What to do => Instruction for the entries that follow: retype exactly the lines from the line with "match kpipes k" to the line with "- intros [|[|[|f]]]; cbn; done || lia.", both included, and omit all others.

Records from a dataset =>
*-*-*
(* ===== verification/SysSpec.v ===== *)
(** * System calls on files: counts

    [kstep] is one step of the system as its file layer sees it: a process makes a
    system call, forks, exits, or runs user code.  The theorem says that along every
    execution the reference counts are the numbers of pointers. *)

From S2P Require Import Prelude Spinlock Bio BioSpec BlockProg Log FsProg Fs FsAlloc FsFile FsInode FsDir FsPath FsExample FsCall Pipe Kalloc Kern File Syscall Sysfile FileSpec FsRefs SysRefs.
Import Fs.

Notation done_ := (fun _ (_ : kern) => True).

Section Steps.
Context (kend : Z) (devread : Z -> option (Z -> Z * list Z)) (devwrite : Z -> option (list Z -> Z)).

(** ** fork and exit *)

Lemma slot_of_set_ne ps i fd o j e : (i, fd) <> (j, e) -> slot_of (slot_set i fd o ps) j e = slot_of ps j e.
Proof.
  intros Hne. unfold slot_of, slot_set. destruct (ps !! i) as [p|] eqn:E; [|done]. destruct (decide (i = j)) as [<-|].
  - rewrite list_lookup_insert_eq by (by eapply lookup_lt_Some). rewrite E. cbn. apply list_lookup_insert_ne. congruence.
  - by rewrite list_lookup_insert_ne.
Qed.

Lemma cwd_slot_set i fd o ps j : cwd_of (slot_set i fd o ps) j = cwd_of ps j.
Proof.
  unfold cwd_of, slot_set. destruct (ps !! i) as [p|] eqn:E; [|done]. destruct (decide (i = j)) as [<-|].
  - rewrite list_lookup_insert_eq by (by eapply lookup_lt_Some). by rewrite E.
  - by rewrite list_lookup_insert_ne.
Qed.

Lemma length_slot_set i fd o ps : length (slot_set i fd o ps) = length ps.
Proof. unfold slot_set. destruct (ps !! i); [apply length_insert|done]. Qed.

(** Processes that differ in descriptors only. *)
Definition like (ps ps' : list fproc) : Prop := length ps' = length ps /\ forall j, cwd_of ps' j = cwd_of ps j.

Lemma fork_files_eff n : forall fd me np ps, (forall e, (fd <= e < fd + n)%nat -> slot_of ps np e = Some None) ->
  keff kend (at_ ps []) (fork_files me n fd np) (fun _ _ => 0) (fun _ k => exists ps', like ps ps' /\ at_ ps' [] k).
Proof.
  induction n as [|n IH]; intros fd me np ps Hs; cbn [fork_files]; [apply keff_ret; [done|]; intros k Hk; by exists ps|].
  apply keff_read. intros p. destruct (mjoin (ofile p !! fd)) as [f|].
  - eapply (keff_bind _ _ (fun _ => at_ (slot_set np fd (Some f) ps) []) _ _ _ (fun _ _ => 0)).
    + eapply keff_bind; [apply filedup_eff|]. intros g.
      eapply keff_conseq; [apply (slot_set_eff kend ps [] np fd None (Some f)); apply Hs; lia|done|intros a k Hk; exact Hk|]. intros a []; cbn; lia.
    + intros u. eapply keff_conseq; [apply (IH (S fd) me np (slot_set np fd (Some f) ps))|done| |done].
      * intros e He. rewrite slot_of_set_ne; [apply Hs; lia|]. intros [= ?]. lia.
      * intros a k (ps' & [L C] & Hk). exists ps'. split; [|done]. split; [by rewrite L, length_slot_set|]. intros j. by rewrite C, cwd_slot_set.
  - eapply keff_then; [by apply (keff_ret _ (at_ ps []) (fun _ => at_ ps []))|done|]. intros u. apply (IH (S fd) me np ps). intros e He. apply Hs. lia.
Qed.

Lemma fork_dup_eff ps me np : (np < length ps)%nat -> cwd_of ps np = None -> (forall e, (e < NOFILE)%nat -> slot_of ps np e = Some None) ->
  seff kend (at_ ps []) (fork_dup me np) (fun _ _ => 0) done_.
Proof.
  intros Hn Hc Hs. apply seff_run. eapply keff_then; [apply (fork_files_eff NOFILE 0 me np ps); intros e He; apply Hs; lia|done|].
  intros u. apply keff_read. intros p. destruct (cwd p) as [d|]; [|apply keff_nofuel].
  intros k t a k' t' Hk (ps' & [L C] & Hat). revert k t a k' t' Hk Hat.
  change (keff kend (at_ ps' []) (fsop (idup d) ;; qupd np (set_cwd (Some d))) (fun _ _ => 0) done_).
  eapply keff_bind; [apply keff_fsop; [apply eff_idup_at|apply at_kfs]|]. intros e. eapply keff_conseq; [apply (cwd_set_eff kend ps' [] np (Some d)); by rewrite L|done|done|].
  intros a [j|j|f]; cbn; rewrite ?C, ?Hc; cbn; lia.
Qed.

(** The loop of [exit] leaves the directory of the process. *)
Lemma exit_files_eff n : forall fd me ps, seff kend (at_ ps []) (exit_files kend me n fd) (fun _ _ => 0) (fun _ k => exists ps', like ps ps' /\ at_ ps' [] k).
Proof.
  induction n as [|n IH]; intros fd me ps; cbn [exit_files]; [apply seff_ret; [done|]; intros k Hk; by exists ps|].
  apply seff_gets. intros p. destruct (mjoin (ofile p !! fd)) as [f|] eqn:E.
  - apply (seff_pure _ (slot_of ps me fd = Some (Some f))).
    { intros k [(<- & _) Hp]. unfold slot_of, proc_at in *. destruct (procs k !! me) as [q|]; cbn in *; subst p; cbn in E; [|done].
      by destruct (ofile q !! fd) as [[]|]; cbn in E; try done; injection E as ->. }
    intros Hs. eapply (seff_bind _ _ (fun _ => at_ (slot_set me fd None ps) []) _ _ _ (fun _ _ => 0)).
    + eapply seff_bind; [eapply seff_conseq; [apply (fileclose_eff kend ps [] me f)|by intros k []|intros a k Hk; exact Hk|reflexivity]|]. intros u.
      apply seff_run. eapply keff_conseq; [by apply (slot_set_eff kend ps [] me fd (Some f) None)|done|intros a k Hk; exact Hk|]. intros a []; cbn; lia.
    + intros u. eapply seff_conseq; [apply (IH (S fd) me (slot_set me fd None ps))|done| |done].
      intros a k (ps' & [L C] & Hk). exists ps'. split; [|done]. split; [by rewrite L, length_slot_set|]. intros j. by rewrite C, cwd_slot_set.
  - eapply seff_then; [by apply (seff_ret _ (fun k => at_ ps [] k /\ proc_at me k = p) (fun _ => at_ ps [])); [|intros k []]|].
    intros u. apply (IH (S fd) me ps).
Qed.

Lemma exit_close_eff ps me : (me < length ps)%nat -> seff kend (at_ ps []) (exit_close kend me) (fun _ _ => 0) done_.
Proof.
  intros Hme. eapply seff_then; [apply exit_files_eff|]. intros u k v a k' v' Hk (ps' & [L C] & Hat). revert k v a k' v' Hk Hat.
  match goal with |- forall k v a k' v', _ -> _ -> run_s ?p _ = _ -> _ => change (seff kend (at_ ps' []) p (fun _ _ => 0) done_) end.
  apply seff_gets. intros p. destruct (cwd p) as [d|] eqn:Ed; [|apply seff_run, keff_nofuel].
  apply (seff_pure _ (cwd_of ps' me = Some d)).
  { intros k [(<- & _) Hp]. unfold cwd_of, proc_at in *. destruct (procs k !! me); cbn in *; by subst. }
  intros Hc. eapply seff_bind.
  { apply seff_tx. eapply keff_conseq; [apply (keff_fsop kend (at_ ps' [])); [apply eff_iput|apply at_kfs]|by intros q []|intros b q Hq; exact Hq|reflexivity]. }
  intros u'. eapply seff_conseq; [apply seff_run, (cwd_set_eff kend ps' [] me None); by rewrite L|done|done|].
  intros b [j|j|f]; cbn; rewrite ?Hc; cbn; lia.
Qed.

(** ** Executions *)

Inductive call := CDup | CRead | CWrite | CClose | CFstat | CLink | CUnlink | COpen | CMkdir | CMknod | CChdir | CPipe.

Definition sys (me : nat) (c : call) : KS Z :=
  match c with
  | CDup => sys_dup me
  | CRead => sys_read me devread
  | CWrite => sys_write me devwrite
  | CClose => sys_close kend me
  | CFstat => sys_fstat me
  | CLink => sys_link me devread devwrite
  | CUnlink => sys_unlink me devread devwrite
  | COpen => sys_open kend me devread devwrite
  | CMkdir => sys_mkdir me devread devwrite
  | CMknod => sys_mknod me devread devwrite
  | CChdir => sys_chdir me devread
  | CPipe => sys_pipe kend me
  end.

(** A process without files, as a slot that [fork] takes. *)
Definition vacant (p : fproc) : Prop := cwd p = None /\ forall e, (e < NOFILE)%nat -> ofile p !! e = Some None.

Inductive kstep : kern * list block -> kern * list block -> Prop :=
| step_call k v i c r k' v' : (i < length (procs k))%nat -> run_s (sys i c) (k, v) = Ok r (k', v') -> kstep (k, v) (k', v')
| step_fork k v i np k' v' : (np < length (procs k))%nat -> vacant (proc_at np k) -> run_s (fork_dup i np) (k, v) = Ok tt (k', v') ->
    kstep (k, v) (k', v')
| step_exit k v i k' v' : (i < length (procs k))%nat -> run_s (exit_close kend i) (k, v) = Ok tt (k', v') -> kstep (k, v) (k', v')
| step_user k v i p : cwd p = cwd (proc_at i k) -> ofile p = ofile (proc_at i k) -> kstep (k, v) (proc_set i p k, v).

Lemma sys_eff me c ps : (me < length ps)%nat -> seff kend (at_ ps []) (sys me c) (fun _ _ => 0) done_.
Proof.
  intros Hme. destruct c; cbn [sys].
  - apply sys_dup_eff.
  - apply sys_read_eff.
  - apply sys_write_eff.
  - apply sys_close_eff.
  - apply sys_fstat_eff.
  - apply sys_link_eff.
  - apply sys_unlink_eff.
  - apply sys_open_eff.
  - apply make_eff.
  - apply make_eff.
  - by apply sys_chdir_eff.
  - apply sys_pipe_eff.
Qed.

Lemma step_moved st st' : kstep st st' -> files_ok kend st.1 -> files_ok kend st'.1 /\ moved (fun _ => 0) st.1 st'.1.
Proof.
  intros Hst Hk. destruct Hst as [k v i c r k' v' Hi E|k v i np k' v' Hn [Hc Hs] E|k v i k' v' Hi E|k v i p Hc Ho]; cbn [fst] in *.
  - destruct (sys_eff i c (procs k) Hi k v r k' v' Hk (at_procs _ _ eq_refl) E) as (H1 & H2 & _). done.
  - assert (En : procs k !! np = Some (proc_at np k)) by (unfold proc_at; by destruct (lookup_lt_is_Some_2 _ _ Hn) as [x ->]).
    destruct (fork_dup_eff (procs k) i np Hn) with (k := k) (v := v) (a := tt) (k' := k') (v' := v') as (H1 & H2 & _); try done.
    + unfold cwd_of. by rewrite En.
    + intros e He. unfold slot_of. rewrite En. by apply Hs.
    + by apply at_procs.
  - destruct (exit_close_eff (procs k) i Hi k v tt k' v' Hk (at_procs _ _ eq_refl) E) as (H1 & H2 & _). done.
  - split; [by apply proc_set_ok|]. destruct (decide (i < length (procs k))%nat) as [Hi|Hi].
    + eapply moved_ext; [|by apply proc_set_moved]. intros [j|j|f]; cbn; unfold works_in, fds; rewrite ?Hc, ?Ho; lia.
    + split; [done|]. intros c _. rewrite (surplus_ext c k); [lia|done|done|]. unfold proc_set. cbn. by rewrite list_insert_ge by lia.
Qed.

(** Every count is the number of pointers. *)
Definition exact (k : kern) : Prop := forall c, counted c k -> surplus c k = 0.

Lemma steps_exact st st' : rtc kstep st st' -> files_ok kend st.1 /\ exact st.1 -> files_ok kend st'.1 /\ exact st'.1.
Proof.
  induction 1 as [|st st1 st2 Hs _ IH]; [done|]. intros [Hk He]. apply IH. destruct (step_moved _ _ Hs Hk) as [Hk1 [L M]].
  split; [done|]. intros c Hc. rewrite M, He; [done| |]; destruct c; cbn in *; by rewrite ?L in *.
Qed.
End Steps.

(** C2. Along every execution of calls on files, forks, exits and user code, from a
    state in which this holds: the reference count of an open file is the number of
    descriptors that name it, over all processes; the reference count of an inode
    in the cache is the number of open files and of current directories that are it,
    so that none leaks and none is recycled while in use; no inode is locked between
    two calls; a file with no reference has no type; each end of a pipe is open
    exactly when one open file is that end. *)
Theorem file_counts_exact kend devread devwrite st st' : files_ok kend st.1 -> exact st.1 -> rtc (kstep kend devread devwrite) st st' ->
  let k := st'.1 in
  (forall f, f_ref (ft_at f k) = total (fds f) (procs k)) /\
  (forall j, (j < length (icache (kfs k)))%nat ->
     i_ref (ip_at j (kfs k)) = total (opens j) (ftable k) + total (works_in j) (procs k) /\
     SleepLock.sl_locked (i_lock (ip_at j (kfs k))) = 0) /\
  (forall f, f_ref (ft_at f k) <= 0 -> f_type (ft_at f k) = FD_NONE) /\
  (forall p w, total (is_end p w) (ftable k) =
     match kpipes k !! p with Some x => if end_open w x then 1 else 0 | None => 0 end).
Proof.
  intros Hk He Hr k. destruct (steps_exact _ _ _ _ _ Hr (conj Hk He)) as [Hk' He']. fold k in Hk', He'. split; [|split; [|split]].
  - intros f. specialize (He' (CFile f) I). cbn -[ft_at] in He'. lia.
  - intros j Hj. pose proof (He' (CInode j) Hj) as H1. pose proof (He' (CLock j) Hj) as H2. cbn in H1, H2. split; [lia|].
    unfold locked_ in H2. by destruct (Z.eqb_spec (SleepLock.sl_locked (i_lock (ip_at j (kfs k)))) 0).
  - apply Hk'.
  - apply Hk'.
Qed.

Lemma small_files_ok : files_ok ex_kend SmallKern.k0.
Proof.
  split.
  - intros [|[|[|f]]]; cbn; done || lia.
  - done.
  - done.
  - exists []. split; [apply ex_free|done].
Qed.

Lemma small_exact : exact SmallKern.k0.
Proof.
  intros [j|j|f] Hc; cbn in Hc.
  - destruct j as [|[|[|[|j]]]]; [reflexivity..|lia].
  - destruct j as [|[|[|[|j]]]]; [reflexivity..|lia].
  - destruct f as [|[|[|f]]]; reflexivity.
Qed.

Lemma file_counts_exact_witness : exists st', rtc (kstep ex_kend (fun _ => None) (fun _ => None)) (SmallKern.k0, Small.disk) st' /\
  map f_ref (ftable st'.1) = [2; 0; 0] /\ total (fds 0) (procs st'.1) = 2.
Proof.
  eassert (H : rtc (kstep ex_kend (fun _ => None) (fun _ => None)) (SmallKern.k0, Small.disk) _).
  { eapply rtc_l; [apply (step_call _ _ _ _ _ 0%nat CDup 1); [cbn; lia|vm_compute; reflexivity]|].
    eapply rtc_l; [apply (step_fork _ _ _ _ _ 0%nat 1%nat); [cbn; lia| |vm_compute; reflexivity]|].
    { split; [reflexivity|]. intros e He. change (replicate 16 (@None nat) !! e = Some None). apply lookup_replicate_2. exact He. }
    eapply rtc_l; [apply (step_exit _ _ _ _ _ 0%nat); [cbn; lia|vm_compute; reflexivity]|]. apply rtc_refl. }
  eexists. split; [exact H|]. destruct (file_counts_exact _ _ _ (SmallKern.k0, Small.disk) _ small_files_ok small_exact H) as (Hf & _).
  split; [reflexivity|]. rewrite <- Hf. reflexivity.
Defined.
*-*-*
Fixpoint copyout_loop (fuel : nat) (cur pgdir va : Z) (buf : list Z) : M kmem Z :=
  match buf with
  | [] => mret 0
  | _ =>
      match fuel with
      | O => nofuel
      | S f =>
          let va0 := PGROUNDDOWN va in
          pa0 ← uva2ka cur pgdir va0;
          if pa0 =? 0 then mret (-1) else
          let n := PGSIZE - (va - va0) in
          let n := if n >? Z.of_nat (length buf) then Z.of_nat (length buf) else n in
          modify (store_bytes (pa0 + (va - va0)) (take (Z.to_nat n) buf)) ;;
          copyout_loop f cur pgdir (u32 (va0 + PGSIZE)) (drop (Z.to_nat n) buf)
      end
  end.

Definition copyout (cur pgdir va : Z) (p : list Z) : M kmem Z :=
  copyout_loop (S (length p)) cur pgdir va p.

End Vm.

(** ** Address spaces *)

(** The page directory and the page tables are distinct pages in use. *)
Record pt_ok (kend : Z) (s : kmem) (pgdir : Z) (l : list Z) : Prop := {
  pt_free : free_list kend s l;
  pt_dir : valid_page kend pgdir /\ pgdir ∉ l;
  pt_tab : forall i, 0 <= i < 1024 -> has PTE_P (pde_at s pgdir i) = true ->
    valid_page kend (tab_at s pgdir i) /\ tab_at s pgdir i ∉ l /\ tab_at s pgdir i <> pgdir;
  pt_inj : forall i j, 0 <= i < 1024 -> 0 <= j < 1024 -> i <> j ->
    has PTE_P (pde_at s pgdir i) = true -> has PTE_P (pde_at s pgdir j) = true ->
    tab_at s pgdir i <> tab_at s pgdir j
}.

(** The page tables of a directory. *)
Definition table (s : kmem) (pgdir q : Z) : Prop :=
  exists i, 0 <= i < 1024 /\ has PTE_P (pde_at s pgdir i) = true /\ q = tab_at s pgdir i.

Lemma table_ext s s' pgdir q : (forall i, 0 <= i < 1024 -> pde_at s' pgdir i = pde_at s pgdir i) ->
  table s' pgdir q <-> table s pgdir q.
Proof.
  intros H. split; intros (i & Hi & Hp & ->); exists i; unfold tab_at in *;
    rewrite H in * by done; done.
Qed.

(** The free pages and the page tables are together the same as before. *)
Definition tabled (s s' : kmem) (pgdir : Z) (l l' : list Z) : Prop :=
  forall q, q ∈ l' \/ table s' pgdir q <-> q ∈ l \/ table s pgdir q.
*-*-*
Exercise result =>
     match kpipes k !! p with Some x => if end_open w x then 1 else 0 | None => 0 end).
Proof.
  intros Hk He Hr k. destruct (steps_exact _ _ _ _ _ Hr (conj Hk He)) as [Hk' He']. fold k in Hk', He'. split; [|split; [|split]].
  - intros f. specialize (He' (CFile f) I). cbn -[ft_at] in He'. lia.
  - intros j Hj. pose proof (He' (CInode j) Hj) as H1. pose proof (He' (CLock j) Hj) as H2. cbn in H1, H2. split; [lia|].
    unfold locked_ in H2. by destruct (Z.eqb_spec (SleepLock.sl_locked (i_lock (ip_at j (kfs k)))) 0).
  - apply Hk'.
  - apply Hk'.
Qed.

Lemma small_files_ok : files_ok ex_kend SmallKern.k0.
Proof.
  split.
  - intros [|[|[|f]]]; cbn; done || lia.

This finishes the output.